(* ===== verification/Config.v ===== *)
(** * Settings ([backend/app/core/config.py])

    The settings as a record, after their values have been read from the
    environment.  URLs are given by the parts the validators look at, as
    [urlsplit] and pydantic's URL types return them; floats are rationals. *)

From S2P Require Import Prelude Text.
From Stdlib Require Import ZArith QArith Lia.
From stdpp Require Import base list option strings.
Local Open Scope Z_scope.

Inductive Environment : Type := LOCAL | TEST | STAGING | PRODUCTION.
#[global] Instance Environment_eq_dec : EqDecision Environment.
Proof. solve_decision. Defined.

(** [urlsplit(url)]: [hostname], [port], [password]. *)
Record UrlParts : Type := mkUrl {
  url_hostname : option string;
  url_port : option Z;
  url_password : option string }.

Record Settings : Type := mkSettings {
  environment : Environment;
  log_level : string;
  database_url : UrlParts;
  database_connect_timeout_seconds : Z;
  database_pool_size : Z;
  database_max_overflow : Z;
  database_pool_timeout_seconds : Z;
  database_pool_recycle_seconds : Z;
  redis_connect_timeout_seconds : Q;
  redis_socket_timeout_seconds : Q;
  redis_connection_retries : Z;
  supabase_url : UrlParts;
  supabase_anon_key : string;
  cors_origins : list UrlParts;
  openai_api_key : option string;
  openai_model : option string;
  preview_job_ttl_hours : Z;
  preview_job_timeout_seconds : Z;
  preview_job_max_retries : Z;
  preview_job_retry_intervals_seconds : list Z;
  preview_job_result_ttl_seconds : Z;
  preview_job_failure_ttl_seconds : Z;
  preview_job_stale_after_seconds : Z;
  preview_job_reconciliation_batch_size : Z;
  preview_job_registry_scan_limit : Z;
  preview_job_lock_wait_seconds : Q;
  preview_queue_name : string }.

(** ** Field constraints *)

(** [Field(gt=0, le=hi)] and [Field(ge=0, le=hi)] *)
Definition gt0_le (hi v : Z) : bool := (0 <? v) && (v <=? hi).
Definition ge0_le (hi v : Z) : bool := (0 <=? v) && (v <=? hi).
Definition gt0_leQ (hi : Z) (v : Q) : bool := negb (Qle_bool v 0) && Qle_bool v (inject_Z hi).

Definition log_levels : list string := ["DEBUG"; "INFO"; "WARNING"; "ERROR"; "CRITICAL"]%string.

Definition settings_fields_ok (s : Settings) : bool :=
  bool_decide (log_level s ∈ log_levels) &&
  gt0_le 30 (database_connect_timeout_seconds s) && gt0_le 50 (database_pool_size s) &&
  ge0_le 50 (database_max_overflow s) && gt0_le 60 (database_pool_timeout_seconds s) &&
  gt0_le 3600 (database_pool_recycle_seconds s) &&
  gt0_leQ 30 (redis_connect_timeout_seconds s) && gt0_leQ 60 (redis_socket_timeout_seconds s) &&
  ge0_le 10 (redis_connection_retries s) &&
  gt0_le 168 (preview_job_ttl_hours s) && gt0_le 3600 (preview_job_timeout_seconds s) &&
  ge0_le 10 (preview_job_max_retries s) &&
  (0 <=? preview_job_result_ttl_seconds s) && (0 <? preview_job_failure_ttl_seconds s) &&
  gt0_le 86400 (preview_job_stale_after_seconds s) &&
  gt0_le 1000 (preview_job_reconciliation_batch_size s) &&
  gt0_le 10000 (preview_job_registry_scan_limit s) &&
  gt0_leQ 30 (preview_job_lock_wait_seconds s).

(** ** Validators *)
Definition validate_retry_intervals (intervals : list Z) : result (list Z) :=
  if existsb (λ interval, interval <? 0) intervals
  then Err (ValueError "preview job retry intervals must be nonnegative")
  else Ok intervals.

Definition validate_retry_configuration (s : Settings) : result Settings :=
  if Z.of_nat (length (preview_job_retry_intervals_seconds s)) <? preview_job_max_retries s
  then Err (ValueError "preview job retry intervals must cover every configured retry")
  else Ok s.

Definition local_hosts : list string := ["localhost"; "127.0.0.1"; "::1"; "host.docker.internal"]%string.
Definition placeholder_markers : list string :=
  ["replace_me"; "replace-with"; "replace_with"; "project_ref"]%string.

Definition has_marker (text : string) : bool := existsb (λ marker, contains marker text) placeholder_markers.

(** [s.endswith(p)] *)
Definition endswith (p s : string) : bool :=
  bool_decide (drop (String.length s - String.length p) (to_chars s) = to_chars p).

(** [value or ""] *)
Definition or_empty (v : option string) : string := default EmptyString v.

Definition required_values (s : Settings) : list (string * option string) :=
  [("DATABASE_URL password", url_password (database_url s));
   ("SUPABASE_ANON_KEY", Some (supabase_anon_key s));
   ("OPENAI_API_KEY", openai_api_key s);
   ("OPENAI_MODEL", openai_model s)]%string.

Definition check_required (u : unit) (item : string * option string) : result unit :=
  let normalized := str_lower (strip (or_empty item.2)) in
  if String.eqb normalized EmptyString || has_marker normalized
  then Err (ValueError (String.append "production " (String.append item.1 " must be configured")))
  else Ok u.

Definition validate_production_configuration (s : Settings) : result Settings :=
  if negb (bool_decide (environment s = PRODUCTION)) then Ok s
  else
    let database_parts := database_url s in
    let database_host := str_lower (or_empty (url_hostname database_parts)) in
    let supabase_host := str_lower (or_empty (url_hostname (supabase_url s))) in
    if bool_decide (database_host ∈ local_hosts) || bool_decide (url_port database_parts = Some 54322)
       || has_marker database_host
    then Err (ValueError "production DATABASE_URL must use hosted PostgreSQL")
    else if bool_decide (supabase_host ∈ local_hosts) || endswith ".localhost" supabase_host
       || has_marker supabase_host
    then Err (ValueError "production SUPABASE_URL must use hosted Supabase")
    else if existsb (λ origin, match url_hostname origin with
                               | Some host => endswith ".example.com" (str_lower host)
                               | None => false
                               end) (cors_origins s)
    then Err (ValueError "production CORS_ORIGINS must use deployed frontend origins")
    else _ ← foldM check_required () (required_values s); Ok s.

(** [Settings()]: pydantic turns a validator's ValueError into a
    ValidationError. *)
Definition as_validation_error {A} (m : result A) : result A :=
  match m with Ok a => Ok a | Err _ => Err ValidationError end.

Definition load_settings (s : Settings) : result Settings :=
  as_validation_error
    (_ ← raise_if (negb (settings_fields_ok s)) ValidationError;
     _ ← validate_retry_intervals (preview_job_retry_intervals_seconds s);
     s ← validate_retry_configuration s;
     validate_production_configuration s).

(** ** The contract *)

(** A value an operator must have filled in. *)
Definition filled_in (v : option string) : Prop :=
  str_lower (strip (or_empty v)) ≠ EmptyString ∧ has_marker (str_lower (strip (or_empty v))) = false.

Definition retries_covered (s : Settings) : Prop :=
  Forall (λ i, 0 <= i) (preview_job_retry_intervals_seconds s) ∧
  0 <= preview_job_max_retries s <= Z.of_nat (length (preview_job_retry_intervals_seconds s)).

Definition hosted (s : Settings) : Prop :=
  str_lower (or_empty (url_hostname (database_url s))) ∉ local_hosts ∧
  url_port (database_url s) ≠ Some 54322 ∧
  has_marker (str_lower (or_empty (url_hostname (database_url s)))) = false ∧
  str_lower (or_empty (url_hostname (supabase_url s))) ∉ local_hosts ∧
  endswith ".localhost" (str_lower (or_empty (url_hostname (supabase_url s)))) = false ∧
  has_marker (str_lower (or_empty (url_hostname (supabase_url s)))) = false ∧
  (∀ origin host, origin ∈ cors_origins s → url_hostname origin = Some host →
     endswith ".example.com" (str_lower host) = false) ∧
  filled_in (url_password (database_url s)) ∧ filled_in (Some (supabase_anon_key s)) ∧
  filled_in (openai_api_key s) ∧ filled_in (openai_model s).

(** ** Lemmas *)
Lemma intervals_ok l : validate_retry_intervals l = Ok l ↔ Forall (λ i, 0 <= i) l.
Proof.
  unfold validate_retry_intervals. destruct (existsb _ l) eqn:He.
  - split; [done|]. intros Hl. apply existsb_exists in He as (x & Hx & Hlt). rewrite Forall_forall in Hl.
    apply Z.ltb_lt in Hlt. apply list_elem_of_In in Hx. apply Hl in Hx. lia.
  - split; [intros _|done]. apply Forall_forall. intros x Hx. apply list_elem_of_In in Hx.
    destruct (Z.ltb_spec x 0) as [Hlt|]; [|lia].
    assert (existsb (λ i, i <? 0) l = true) as Ht; [|congruence].
    apply existsb_exists. exists x. split; [done|by apply Z.ltb_lt].
Qed.

Lemma check_required_ok item u : check_required u item = Ok u ↔ filled_in item.2.
Proof.
  unfold check_required, filled_in. destruct (String.eqb_spec (str_lower (strip (or_empty item.2))) EmptyString) as [E|E].
  - rewrite E. simpl. split; [done|by intros []].
  - simpl. destruct (has_marker _); split; try done. by intros [].
Qed.

Lemma required_ok s :
  is_ok (foldM check_required () (required_values s)) = true ↔
  filled_in (url_password (database_url s)) ∧ filled_in (Some (supabase_anon_key s)) ∧
  filled_in (openai_api_key s) ∧ filled_in (openai_model s).
Proof.
  assert (∀ l, is_ok (foldM check_required () l) = true ↔ Forall (λ item, filled_in item.2) l) as H.
  { induction l as [|item l IH]; simpl; [done|]. rewrite Forall_cons_iff, <- IH, <- (check_required_ok item ()).
    destruct (check_required () item) as [[]|e]; simpl; [tauto|]. split; [done|by intros []]. }
  rewrite H. unfold required_values. rewrite !Forall_cons_iff, Forall_nil. simpl. tauto.
Qed.

Lemma cors_ok s :
  existsb (λ origin, match url_hostname origin with
                     | Some host => endswith ".example.com" (str_lower host)
                     | None => false
                     end) (cors_origins s) = false ↔
  (∀ origin host, origin ∈ cors_origins s → url_hostname origin = Some host →
     endswith ".example.com" (str_lower host) = false).
Proof.
  induction (cors_origins s) as [|o l IH]; simpl; [split; [intros _ ? ? H; by apply not_elem_of_nil in H|done]|].
  rewrite orb_false_iff, IH. split.
  - intros [H1 H2] origin host [->|Ho]%elem_of_cons Hh; [by rewrite Hh in H1|eauto].
  - intros H. split; [|intros origin host Ho Hh; apply (H origin host); [by right|done]].
    destruct (url_hostname o) as [h|] eqn:Hh; [|done]. apply (H o h); [by left|done].
Qed.

Lemma production_ok s :
  validate_production_configuration s = Ok s ↔ (environment s = PRODUCTION → hosted s).
Proof.
  unfold validate_production_configuration. destruct (decide (environment s = PRODUCTION)) as [E|E].
  2:{ rewrite bool_decide_eq_false_2 by done. simpl. tauto. }
  rewrite bool_decide_eq_true_2 by done. cbn [negb]. unfold hosted.
  rewrite <- required_ok, <- cors_ok.
  destruct (bool_decide_reflect (str_lower (or_empty (url_hostname (database_url s))) ∈ local_hosts)); [simpl; naive_solver|].
  destruct (bool_decide_reflect (url_port (database_url s) = Some 54322)); [simpl; naive_solver|].
  destruct (has_marker (str_lower (or_empty (url_hostname (database_url s))))); [simpl; naive_solver|].
  destruct (bool_decide_reflect (str_lower (or_empty (url_hostname (supabase_url s))) ∈ local_hosts)); [simpl; naive_solver|].
  destruct (endswith ".localhost" _); [simpl; naive_solver|].
  destruct (has_marker (str_lower (or_empty (url_hostname (supabase_url s))))); [simpl; naive_solver|].
  cbn [orb]. destruct (existsb _ _); [naive_solver|].
  destruct (foldM _ _ _) as [[]|]; simpl; naive_solver.
Qed.

Lemma validators_return s s' :
  (validate_retry_configuration s = Ok s' → s' = s) ∧
  (validate_production_configuration s = Ok s' → s' = s).
Proof.
  unfold validate_retry_configuration, validate_production_configuration. split.
  - destruct (_ <? _); congruence.
  - intros H. repeat case_in H; try congruence. by destruct (foldM _ _ _); simpl in *; congruence.
Qed.

Lemma settings_load_iff (s : Settings) :
  (load_settings s = Ok s ↔
     settings_fields_ok s = true ∧ retries_covered s ∧ (environment s = PRODUCTION → hosted s)) ∧
  (load_settings s = Ok s ∨ load_settings s = Err ValidationError).
Proof.
  rewrite <- production_ok. unfold load_settings, retries_covered. rewrite <- intervals_ok.
  destruct (settings_fields_ok s) eqn:Hf; simpl; [|split; [naive_solver|by right]].
  assert (0 <= preview_job_max_retries s) as Hm.
  { unfold settings_fields_ok, ge0_le in Hf. repeat (apply andb_true_iff in Hf as [Hf ?]). propify_bool. done. }
  assert (∀ l l', validate_retry_intervals l = Ok l' → l' = l) as Hi
    by (intros l l'; unfold validate_retry_intervals; destruct (existsb _ _); congruence).
  destruct (validate_retry_intervals _) as [l|e] eqn:Hv; simpl; [|split; [naive_solver|by right]].
  apply Hi in Hv as ->. pose proof (proj1 (validators_return s s)) as _.
  unfold validate_retry_configuration. destruct (Z.ltb_spec (Z.of_nat (length (preview_job_retry_intervals_seconds s)))
    (preview_job_max_retries s)) as [Hl|Hl]; simpl.
  - split; [|by right]. split; [done|]. intros (_ & [_ [_ H]] & _). lia.
  - destruct (validate_production_configuration s) as [s'|e] eqn:Hp; simpl.
    + apply (validators_return s s') in Hp as ->. split; [|by left]. split; [|done]. intros _. by split_and!.
    + split; [|by right]. split; [done|]. intros (_ & _ & H). discriminate H.
Qed.

(** ** The theorem *)

(** Settings load exactly when every field is within its declared bounds, the
    retry intervals are nonnegative and cover every retry, and, in production,
    the database and Supabase are hosted, no CORS origin is a placeholder and
    every required secret is filled in; otherwise loading raises
    ValidationError. *)
Theorem load_settings_spec (s : Settings) :
  (load_settings s = Ok s ↔
     settings_fields_ok s = true ∧ retries_covered s ∧ (environment s = PRODUCTION → hosted s)) ∧
  (load_settings s = Ok s ∨ load_settings s = Err ValidationError).
Proof. apply settings_load_iff. Qed.

(** The defaults, with the required values filled in. *)
Definition sample_settings : Settings :=
  mkSettings PRODUCTION "INFO" (mkUrl (Some "db.abc.supabase.co") (Some 5432) (Some "secret"))
    5 5 5 10 300 3 5 2 (mkUrl (Some "abc.supabase.co") None None) "anon-key"
    [mkUrl (Some "app.trading.dev") None None] (Some "sk-1") (Some "gpt") 24 180 2 [5; 30] 86400 604800
    300 100 1000 5 "preview".

(** They load. *)
Lemma sample_settings_load : load_settings sample_settings = Ok sample_settings.
Proof. by vm_compute. Qed.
- - - - - - -
- [Activity] Print again the lines of the entries above that fall between the line holding "then Err (ValueError (String.append" and the line holding "str_lower (strip (or_empty v)) ≠", inclusive, exactly as they stand.

- [Task answer]
  then Err (ValueError (String.append "production " (String.append item.1 " must be configured")))
  else Ok u.

Definition validate_production_configuration (s : Settings) : result Settings :=
  if negb (bool_decide (environment s = PRODUCTION)) then Ok s
  else
    let database_parts := database_url s in
    let database_host := str_lower (or_empty (url_hostname database_parts)) in
    let supabase_host := str_lower (or_empty (url_hostname (supabase_url s))) in
    if bool_decide (database_host ∈ local_hosts) || bool_decide (url_port database_parts = Some 54322)
       || has_marker database_host
    then Err (ValueError "production DATABASE_URL must use hosted PostgreSQL")
    else if bool_decide (supabase_host ∈ local_hosts) || endswith ".localhost" supabase_host
       || has_marker supabase_host
    then Err (ValueError "production SUPABASE_URL must use hosted Supabase")
    else if existsb (λ origin, match url_hostname origin with
                               | Some host => endswith ".example.com" (str_lower host)
                               | None => false
                               end) (cors_origins s)
    then Err (ValueError "production CORS_ORIGINS must use deployed frontend origins")
    else _ ← foldM check_required () (required_values s); Ok s.

(** [Settings()]: pydantic turns a validator's ValueError into a
    ValidationError. *)
Definition as_validation_error {A} (m : result A) : result A :=
  match m with Ok a => Ok a | Err _ => Err ValidationError end.

Definition load_settings (s : Settings) : result Settings :=
  as_validation_error
    (_ ← raise_if (negb (settings_fields_ok s)) ValidationError;
     _ ← validate_retry_intervals (preview_job_retry_intervals_seconds s);
     s ← validate_retry_configuration s;
     validate_production_configuration s).

(** ** The contract *)

(** A value an operator must have filled in. *)
Definition filled_in (v : option string) : Prop :=
  str_lower (strip (or_empty v)) ≠ EmptyString ∧ has_marker (str_lower (strip (or_empty v))) = false.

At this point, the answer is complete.